In schools damaged by Typhoon Haiyan in the Philippines, installing new hand washing stations and water systems is just the first step towards recovery. Ensuring students know how to properly and regularly use these new facilities is also a critical step to restoring long-term health. Utilizing local engineers to design and oversee construction, International Medical Corps installed new water, sanitation and hygiene (WASH) facilities and repaired damaged facilities at 141 schools in only eight months. In addition, our local WASH staff – which include nurses, Hygiene Promotion Officers (HPOs), and a team that supports the Department of Education’s school-based management system – train parents and teachers on hygiene messaging and ask that a Hygiene Champion be elected from the student body at each school.
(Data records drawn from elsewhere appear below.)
(* ===== verification/Cstring.v ===== *)
(** * Memory and strings of the minimal C library
      (lib/libc/minimal/source/string, include/ctype.h)

    Memory is a map from addresses to bytes; an access to an address that is not
    mapped, or to a word at an address that is not a multiple of four, has no
    result.  [char] is unsigned, as in the RISC-V ABI. *)

From S2P Require Import Prelude.
Local Open Scope Z_scope.

Abbreviation memory := (gmap Z Z).
Abbreviation C := (ST memory).

(** ** Memory accesses *)

Definition rd8 (a : Z) : C Z := λ m, v ← m !! a; Some (v, m).
Definition wr8 (a v : Z) : C unit := λ m, _ ← m !! a; Some (tt, <[a := u8 v]> m).
Definition cstuck {A} : C A := λ _, None.

(** Words are little endian. *)
Definition rd32 (a : Z) : C Z :=
  if Z.land a 3 =? 0 then
    b0 ← rd8 a; b1 ← rd8 (a + 1); b2 ← rd8 (a + 2); b3 ← rd8 (a + 3);
    mret (b0 + 256 * b1 + 65536 * b2 + 16777216 * b3)
  else cstuck.
Definition wr32 (a v : Z) : C unit :=
  if Z.land a 3 =? 0 then
    _ ← wr8 a v; _ ← wr8 (a + 1) (v / 256); _ ← wr8 (a + 2) (v / 65536); wr8 (a + 3) (v / 16777216)
  else cstuck.

(** A loop that reads bytes at increasing addresses until it finds one it looks
    for makes at most as many steps as there are bytes in the memory. *)
Definition scan_bound : C nat := λ m, Some (S (size m), m).

(** ** Characters *)

Definition isupper (a : Z) : bool := u32 (u32 a - 65) <? 26.
Definition isalpha (c : Z) : bool := u32 (Z.lor (u32 c) 32 - 97) <? 26.
Definition isspace (c : Z) : bool := (c =? 32) || (u32 (u32 c - 9) <? 5).
Definition isgraph (c : Z) : bool := (32 <? u32 c) && (u32 c <=? 126).
Definition isprint (c : Z) : bool := (32 <=? u32 c) && (u32 c <=? 126).
Definition isdigit (a : Z) : bool := u32 (u32 a - 48) <? 10.
Definition isxdigit (a : Z) : bool := (u32 (u32 a - 48) <? 10) || (u32 (u32 a - 97) <? 6) || (u32 (u32 a - 65) <? 6).
Definition tolower (chr : Z) : Z := if (65 <=? chr) && (chr <=? 90) then chr + 32 else chr.
Definition toupper (chr : Z) : Z := if (97 <=? chr) && (chr <=? 122) then chr - 32 else chr.
Definition isalnum (chr : Z) : bool := isalpha chr || isdigit chr.

(** ** Strings *)

Fixpoint strcpy_loop (k : nat) (d s : Z) : C unit :=
  match k with
  | O => cstuck
  | S k => c ← rd8 s; if c =? 0 then wr8 d 0 else _ ← wr8 d c; strcpy_loop k (d + 1) (s + 1)
  end.
Definition strcpy (d s : Z) : C Z := k ← scan_bound; _ ← strcpy_loop k d s; mret d.

Fixpoint fill_zero (n : nat) (d : Z) : C unit :=
  match n with O => mret tt | S n => _ ← wr8 d 0; fill_zero n (d + 1) end.
Fixpoint strncpy_loop (n : nat) (d s : Z) : C unit :=
  match n with
  | O => mret tt
  | S n' => c ← rd8 s; if c =? 0 then fill_zero n d else _ ← wr8 d c; strncpy_loop n' (d + 1) (s + 1)
  end.
Definition strncpy (d s n : Z) : C Z := _ ← strncpy_loop (Z.to_nat n) d s; mret d.

Fixpoint strchr_loop (k : nat) (s tmp : Z) : C (option Z) :=
  match k with
  | O => cstuck
  | S k => v ← rd8 s;
      if negb (v =? tmp) && negb (v =? 0) then strchr_loop k (s + 1) tmp
      else mret (if v =? tmp then Some s else None)
  end.
Definition strchr (s c : Z) : C (option Z) := k ← scan_bound; strchr_loop k s (u8 c).

Fixpoint strrchr_loop (k : nat) (s c : Z) (found : option Z) : C (option Z) :=
  match k with
  | O => cstuck
  | S k => v ← rd8 s;
      let found := if v =? u8 c then Some s else found in
      if v =? 0 then mret found else strrchr_loop k (s + 1) c found
  end.
Definition strrchr (s c : Z) : C (option Z) := k ← scan_bound; strrchr_loop k s c None.

Fixpoint strlen_loop (k : nat) (s n : Z) : C Z :=
  match k with
  | O => cstuck
  | S k => c ← rd8 s; if c =? 0 then mret n else strlen_loop k (s + 1) (u32 (n + 1))
  end.
Definition strlen (s : Z) : C Z := k ← scan_bound; strlen_loop k s 0.

Fixpoint strcmp_loop (k : nat) (s1 s2 : Z) : C Z :=
  match k with
  | O => cstuck
  | S k => a ← rd8 s1; b ← rd8 s2;
      if (a =? b) && negb (a =? 0) then strcmp_loop k (s1 + 1) (s2 + 1) else mret (a - b)
  end.
Definition strcmp (s1 s2 : Z) : C Z := k ← scan_bound; strcmp_loop k s1 s2.

Fixpoint strncmp_loop (n : nat) (s1 s2 : Z) : C Z :=
  match n with
  | O => mret 0
  | S n => a ← rd8 s1; b ← rd8 s2;
      if (a =? b) && negb (a =? 0) then strncmp_loop n (s1 + 1) (s2 + 1) else mret (a - b)
  end.
Definition strncmp (s1 s2 n : Z) : C Z := strncmp_loop (Z.to_nat n) s1 s2.

Definition strcat (dest src : Z) : C Z := n ← strlen dest; _ ← strcpy (dest + n) src; mret dest.

Fixpoint strncat_loop (n : nat) (dest src : Z) : C unit :=
  match n with
  | O => wr8 dest 0
  | S n => c ← rd8 src; if c =? 0 then wr8 dest 0 else _ ← wr8 dest c; strncat_loop n (dest + 1) (src + 1)
  end.
Definition strncat (dest src n : Z) : C Z :=
  len ← strlen dest; _ ← strncat_loop (Z.to_nat n) (dest + len) src; mret dest.

(** [c] is the character that the loop read last. *)
Fixpoint strncasecmp_loop (n : nat) (c s1 s2 : Z) : C Z :=
  match n with
  | O => mret 0
  | S n => if c =? 0 then mret 0 else
      c ← rd8 s1; v ← rd8 s2;
      let lower1 := u8 (tolower c) in let lower2 := u8 (tolower v) in
      if negb (lower1 =? lower2) then mret (Z.b2z (lower2 <? lower1) - Z.b2z (lower1 <? lower2))
      else strncasecmp_loop n c (s1 + 1) (s2 + 1)
  end.
Definition strncasecmp (s1 s2 n : Z) : C Z := strncasecmp_loop (Z.to_nat n) 1 s1 s2.

(** The two nested loops: a character that differs from the first one of the
    string to find, and a rest that differs, both lead to the next character. *)
Fixpoint strstr_loop (k : nat) (s c find len : Z) : C (option Z) :=
  match k with
  | O => cstuck
  | S k => sc ← rd8 s;
      let s := s + 1 in
      if sc =? 0 then mret None else
      if negb (sc =? c) then strstr_loop k s c find len else
      r ← strncmp s find len;
      if negb (r =? 0) then strstr_loop k s c find len else mret (Some (s - 1))
  end.
Definition strstr (s find : Z) : C (option Z) :=
  c ← rd8 find;
  if negb (c =? 0) then
    len ← strlen (find + 1);
    k ← scan_bound;
    strstr_loop k s c (find + 1) len
  else mret (Some s).

(** ** Blocks of memory *)

Fixpoint memcmp_loop (n : nat) (c1 c2 : Z) : C Z :=
  a ← rd8 c1; b ← rd8 c2;
  match n with
  | S n => if a =? b then memcmp_loop n (c1 + 1) (c2 + 1) else mret (a - b)
  | O => mret (a - b)
  end.
Definition memcmp (m1 m2 n : Z) : C Z := if n =? 0 then mret 0 else memcmp_loop (Z.to_nat (n - 1)) m1 m2.

Fixpoint copy_backward (n : nat) (dest src : Z) : C unit :=
  match n with
  | O => mret tt
  | S n => v ← rd8 (src + Z.of_nat n); _ ← wr8 (dest + Z.of_nat n) v; copy_backward n dest src
  end.
Fixpoint copy_bytes (n : nat) (dest src : Z) : C unit :=
  match n with
  | O => mret tt
  | S n => v ← rd8 src; _ ← wr8 dest v; copy_bytes n (dest + 1) (src + 1)
  end.
Definition memmove (d s n : Z) : C Z :=
  _ ← (if u32 (d - s) <? n then copy_backward (Z.to_nat n) d s else copy_bytes (Z.to_nat n) d s);
  mret d.

(** The loop that copies bytes up to a word boundary: what is left, or nothing when
    the copy is finished. *)
Fixpoint copy_align (n : nat) (d s : Z) : C (option (nat * Z * Z)) :=
  if Z.land d 3 =? 0 then mret (Some (n, d, s)) else
  match n with
  | O => mret None
  | S n => v ← rd8 s; _ ← wr8 d v; copy_align n (d + 1) (s + 1)
  end.
Fixpoint copy_words (n : nat) (d s : Z) : C (nat * Z * Z) :=
  match n with
  | S (S (S (S n))) => v ← rd32 s; _ ← wr32 d v; copy_words n (d + 4) (s + 4)
  | _ => mret (n, d, s)
  end.
Definition memcpy (d s n : Z) : C Z :=
  if Z.land (Z.lxor d s) 3 =? 0 then
    r ← copy_align (Z.to_nat n) d s;
    match r with
    | None => mret d
    | Some (n, d_byte, s_byte) =>
        '(n, d_byte, s_byte) ← copy_words n d_byte s_byte;
        _ ← copy_bytes n d_byte s_byte; mret d
    end
  else _ ← copy_bytes (Z.to_nat n) d s; mret d.

Fixpoint fill_align (n : nat) (d c_byte : Z) : C (option (nat * Z)) :=
  if Z.land d 3 =? 0 then mret (Some (n, d)) else
  match n with O => mret None | S n => _ ← wr8 d c_byte; fill_align n (d + 1) c_byte end.
Fixpoint fill_words (n : nat) (d c_word : Z) : C (nat * Z) :=
  match n with
  | S (S (S (S n))) => _ ← wr32 d c_word; fill_words n (d + 4) c_word
  | _ => mret (n, d)
  end.
Fixpoint fill_bytes (n : nat) (d c_byte : Z) : C unit :=
  match n with O => mret tt | S n => _ ← wr8 d c_byte; fill_bytes n (d + 1) c_byte end.
Definition memset (buf c n : Z) : C Z :=
  let c_byte := u8 c in
  r ← fill_align (Z.to_nat n) buf c_byte;
  match r with
  | None => mret buf
  | Some (n, d_byte) =>
      let c_word := u8 c in
      let c_word := Z.lor c_word (u32 (Z.shiftl c_word 8)) in
      let c_word := Z.lor c_word (u32 (Z.shiftl c_word 16)) in
      '(n, d_byte) ← fill_words n d_byte c_word;
      _ ← fill_bytes n d_byte c_byte; mret buf
  end.

Fixpoint memchr_loop (n : nat) (p c : Z) : C (option Z) :=
  v ← rd8 p;
  if v =? c then mret (Some p) else
  match n with S n => memchr_loop n (p + 1) c | O => mret None end.
Definition memchr (s c n : Z) : C (option Z) :=
  if n =? 0 then mret None else memchr_loop (Z.to_nat (n - 1)) s (u8 c).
These students lead their peers in adopting and practicing good hygiene and utilizing the restored facilities.
At MacArthur National High School (MNHS) that Hygiene Champion is 15-year-old Kate. Soft spoken but sharp and confident, Kate was elected Supreme Student Government President of MNHS in 2013. She was just a few months into her senior year when Haiyan (known locally as Yolanda) devastated her home town. Large stretches of the school’s tin roof were ripped away and the towering courtyard trees were uprooted, tearing up their concrete bases. Books, papers, chairs and desks were drenched – walls and chalkboards remain stained by the torrential rains.
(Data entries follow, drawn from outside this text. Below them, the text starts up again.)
(** ** The repairs keep the nodes in order *)

Lemma nodes_extra_red k c l a r :
  nodes (extra_red k (Node c l a r)) = nodes (plug k (Node c l a r)).
Proof.
  remember (length k) as n eqn:Hn. revert k Hn c l a r.
  induction (lt_wf n) as [n _ IH]. intros k -> c l a r.
  destruct k as [|[sp [] p sb] [|[s cg g au] k]]; simpl; try done.
  destruct (is_redt au).
  - destruct s, sp; simpl; erewrite (IH (length k)) by (simpl; lia);
      rewrite !nodes_plug; flatten.
  - destruct s, sp; simpl; rewrite !nodes_plug; flatten.
Qed.

Lemma nodes_resolve p t :
  red_child (fsib p) = true →
  nodes (resolve p t) = nodes (join (fside p) (fcol p) (faddr p) t (fsib p)).
Proof.
  destruct p as [s c a [|cs l b r]]; simpl; [done|].
  unfold red_child, resolve. simpl. intros Hred.
  destruct s, l as [|[] ll x lr], r as [|[] rl y rr]; simpl in *; try done; flatten.
Qed.

Lemma nodes_recolor p t : nodes (recolor p t) = nodes (join (fside p) (fcol p) (faddr p) t (fsib p)).
Proof. unfold recolor. by rewrite !nodes_join, !nodes_paint. Qed.

Lemma nodes_settle p t (b : bool) :
  red_child (fsib p) = b →
  nodes (if b then resolve p t else recolor p t) =
  nodes (join (fside p) (fcol p) (faddr p) t (fsib p)).
Proof. destruct b; auto using nodes_resolve, nodes_recolor. Qed.

Lemma nodes_missing_black k t : nodes (missing_black k t) = nodes (plug k t).
Proof.
  revert t. induction k as [|p k IH]; intros t; simpl; [done|].
  destruct (is_redt (fsib p)) eqn:Hr.
  - pose proof (nodes_settle (lower p) t _ eq_refl) as Hs. simpl in Hs.
    rewrite !nodes_plug, nodes_join, Hs. destruct p as [s c a [|cs l b r]]; [done|]. destruct s; flatten.
  - destruct (red_child (fsib p)) eqn:Hc; [|destruct (fcol p)];
      rewrite ?IH, !nodes_plug, ?nodes_recolor, ?nodes_resolve by done; by rewrite !nodes_join.
Qed.

(** ** The colour rules *)

(** [rbt c n t]: the root of [t] has colour [c] (a leaf is black), a red node has
    black children, and every path down to a leaf has [n] black nodes. *)
Inductive rbt : color → nat → tree → Prop :=
| rbt_leaf : rbt Black 0 Leaf
| rbt_red n l a r : rbt Black n l → rbt Black n r → rbt Red n (Node Red l a r)
| rbt_black c1 c2 n l a r : rbt c1 n l → rbt c2 n r → rbt Black (S n) (Node Black l a r).

(** [hole c n k]: the context accepts a black subtree with [n] black nodes on
    its paths, and also a red one if [c] is red. *)
Inductive hole : color → nat → context → Prop :=
| hole_nil n : hole Black n []
| hole_red n s a t k : hole Red n k → rbt Black n t → hole Black n (Frame s Red a t :: k)
| hole_black c n s a c' t k :
    hole c (S n) k → rbt c' n t → hole Red n (Frame s Black a t :: k).

Definition accepts (c c' : color) : Prop := c = Red ∨ c' = Black.

Create HintDb rbt.
#[export] Hint Constructors rbt hole : rbt.

Lemma rbt_root_color c n t : rbt c n t → root_color t = c.
Proof. by destruct 1. Qed.

Lemma rbt_join_red s n a x y : rbt Black n x → rbt Black n y → rbt Red n (join s Red a x y).
Proof. destruct s; simpl; auto with rbt. Qed.
Lemma rbt_join_black s c1 c2 n a x y :
  rbt c1 n x → rbt c2 n y → rbt Black (S n) (join s Black a x y).
Proof. destruct s; simpl; eauto with rbt. Qed.
Lemma rbt_paint_red n t : rbt Red n t → rbt Black (S n) (paint Black t).
Proof. inversion 1; simpl; eauto with rbt. Qed.
#[export] Hint Resolve rbt_join_red rbt_join_black rbt_paint_red : rbt.

(** The black nodes on the path to the hole. *)
Fixpoint blacks (k : context) : nat :=
  match k with
  | [] => 0
  | f :: k => (if decide (fcol f = Black) then 1 else 0) + blacks k
  end.

Lemma rbt_unique c c' n n' t : rbt c n t → rbt c' n' t → n = n'.
Proof.
  intros H. revert c' n'. induction H as [|n l a r Hl IHl Hr IHr|c1 c2 n l a r Hl IHl Hr IHr];
    inversion 1; subst; [done|by eapply IHl|f_equal; by eapply IHl].
Qed.

Lemma rbt_plug_count c c' n k t :
  hole c n k → rbt c' n t → accepts c c' → rbt Black (n + blacks k) (plug k t).
Proof.
  intros Hk. revert c' t. induction Hk as [|n s a y k Hk IH Hy|c n s a cy y k Hk IH Hy];
    intros c'' t' Ht Ha; simpl.
  - destruct Ha as [?| ->]; [done|]. by rewrite Nat.add_0_r.
  - destruct Ha as [?| ->]; [done|]. eapply IH; [|by left]. auto with rbt.
  - rewrite Nat.add_succ_r. eapply IH; [eauto with rbt|by right].
Qed.

Lemma rbt_plug c c' n k t :
  hole c n k → rbt c' n t → accepts c c' → ∃ m, rbt Black m (plug k t).
Proof. eauto using rbt_plug_count. Qed.

Lemma rbt_unplug k t m :
  rbt Black m (plug k t) → ∃ c c' n, hole c n k ∧ rbt c' n t ∧ accepts c c' ∧ m = n + blacks k.
Proof.
  revert t. induction k as [|[s c a y] k IH]; intros t; simpl.
  - intros. exists Black, Black, m. repeat split; [constructor|done|by right|lia].
  - intros (c1 & c2 & n & Hk & Ht & Ha & Hm)%IH.
    destruct s; simpl in Ht; inversion Ht; subst.
    all: try (destruct Ha as [-> |?]; [|done]; eexists Black, Black, _;
              split_and!; [eauto with rbt|eassumption|by right|done]).
    all: eexists Red, _, _; split_and!; [eauto with rbt|eassumption|by left|simpl; lia].
Qed.

Lemma blacks_app k1 k2 : blacks (k1 ++ k2) = blacks k1 + blacks k2.
Proof. induction k1 as [|f k1 IH]; simpl; [done|]. rewrite IH. lia. Qed.

(** At least every second node on the path is black. *)
Lemma hole_length c n k :
  hole c n k → length k + (if decide (c = Red) then 1 else 0) ≤ 2 * blacks k.
Proof. induction 1 as [|n s a t k Hk IH Ht|c n s a c' t k Hk IH Ht]; simpl in *; lia. Qed.

(** Both repairs restore the rules. *)
Lemma rbt_extra_red c n k l a r :
  hole c n k → rbt Black n l → rbt Black n r →
  ∃ m, rbt Black m (extra_red k (Node Red l a r)) ∧
    (m = n + blacks k ∨ m = S (n + blacks k) ∧ length k = 2 * blacks k).
Proof.
  remember (length k) as len eqn:Hlen. revert k Hlen c n l a r.
  induction (lt_wf len) as [len _ IH]. intros k -> c n l a r Hk Hl Hr.
  inversion Hk as [|n' sp p sb k' Hk' Hsb|c1 n' sp p c' sb k' Hk' Hsb]; subst; simpl.
  - exists (S n). split; [eauto with rbt|lia].
  - inversion Hk' as [| |c1 n' s g c' au k Hg Hau]; subst; simpl.
    pose proof (rbt_root_color _ _ _ Hau) as Hc. unfold is_redt. rewrite Hc.
    destruct c'; simpl.
    + assert (∀ t, (∃ m, rbt Black m t ∧
          (m = S n + blacks k ∨ m = S (S n + blacks k) ∧ length k = 2 * blacks k)) →
        ∃ m, rbt Black m t ∧ (m = n + S (blacks k) ∨
          m = S (n + S (blacks k)) ∧ S (S (length k)) = S (blacks k + S (blacks k + 0)))) as Hup.
      { intros t (m & ? & ?). exists m. split; [done|lia]. }
      destruct s, sp; simpl; apply Hup; (eapply IH; [shelve|reflexivity|eassumption|eauto with rbt..]).
      Unshelve. all: simpl; lia.
    + exists (n + S (blacks k)). split; [|lia]. rewrite Nat.add_succ_r.
      destruct s, sp; simpl; (eapply (rbt_plug_count _ _ (S n)); [eassumption|eauto 6 with rbt|by right]).
  - eexists. split; [|by left].
    eapply (rbt_plug_count Red Red n (Frame sp Black p sb :: k')); [eauto with rbt..|by left].
Qed.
“All was washed out, all facilities were devastated,” Kate remembers. “And we bore in our minds ‘we cannot graduate.’” Kate’s extraordinary determination pushed her forward despite the destruction and damaged morale surrounding her. “But I am strong. I must be. I uphold the name of the high school,” says Kate. “As president, I had to make plans to go back to before Yolanda.”
International Medical Corps’ HPOs train the Hygiene Champions on basic hygiene education, covering topics like food preparation and disposal, recycling and garbage disposal, proper tooth brushing and hand washing, and hygiene while using latrines, or comfort rooms as they are called in the Philippines. Students receive hygiene kits and participate in WASH clubs organized in their schools.
Before MNHS received its new hand washing station, complete with a dozen faucets and slick new tiles, many students frequently fell ill and had poor school attendance as a result. Now, Kate says, student absences due to illness have dropped thanks to the new hand washing station and hygiene promotion activities, which have helped prevent the spread of infectious diseases between students.
“Before, we had no hand washing station and we could not ensure sanitation for ourselves,” she recalls. “We are so glad that our school was chosen.”
While parents, teachers, students and other community members affected by Typhoon Haiyan began to rebuild their lives and clean up homes, markets, roads, and schools, International Medical Corps sought to support these efforts, and those of the Government of the Philippines. In coordination with the Department of Education, we identified 100 priority schools across Leyte Province and an additional 44 schools across 12 municipalities to receive WASH assistance, reaching nearly 60,000 students in total. Schools with damaged latrines, water supplies, and washing facilities were repaired and schools that lacked such amenities received them brand new. International Medical Corps also distributed hygiene kits and continues to conduct hygiene promotion activities in all 144 schools where we work.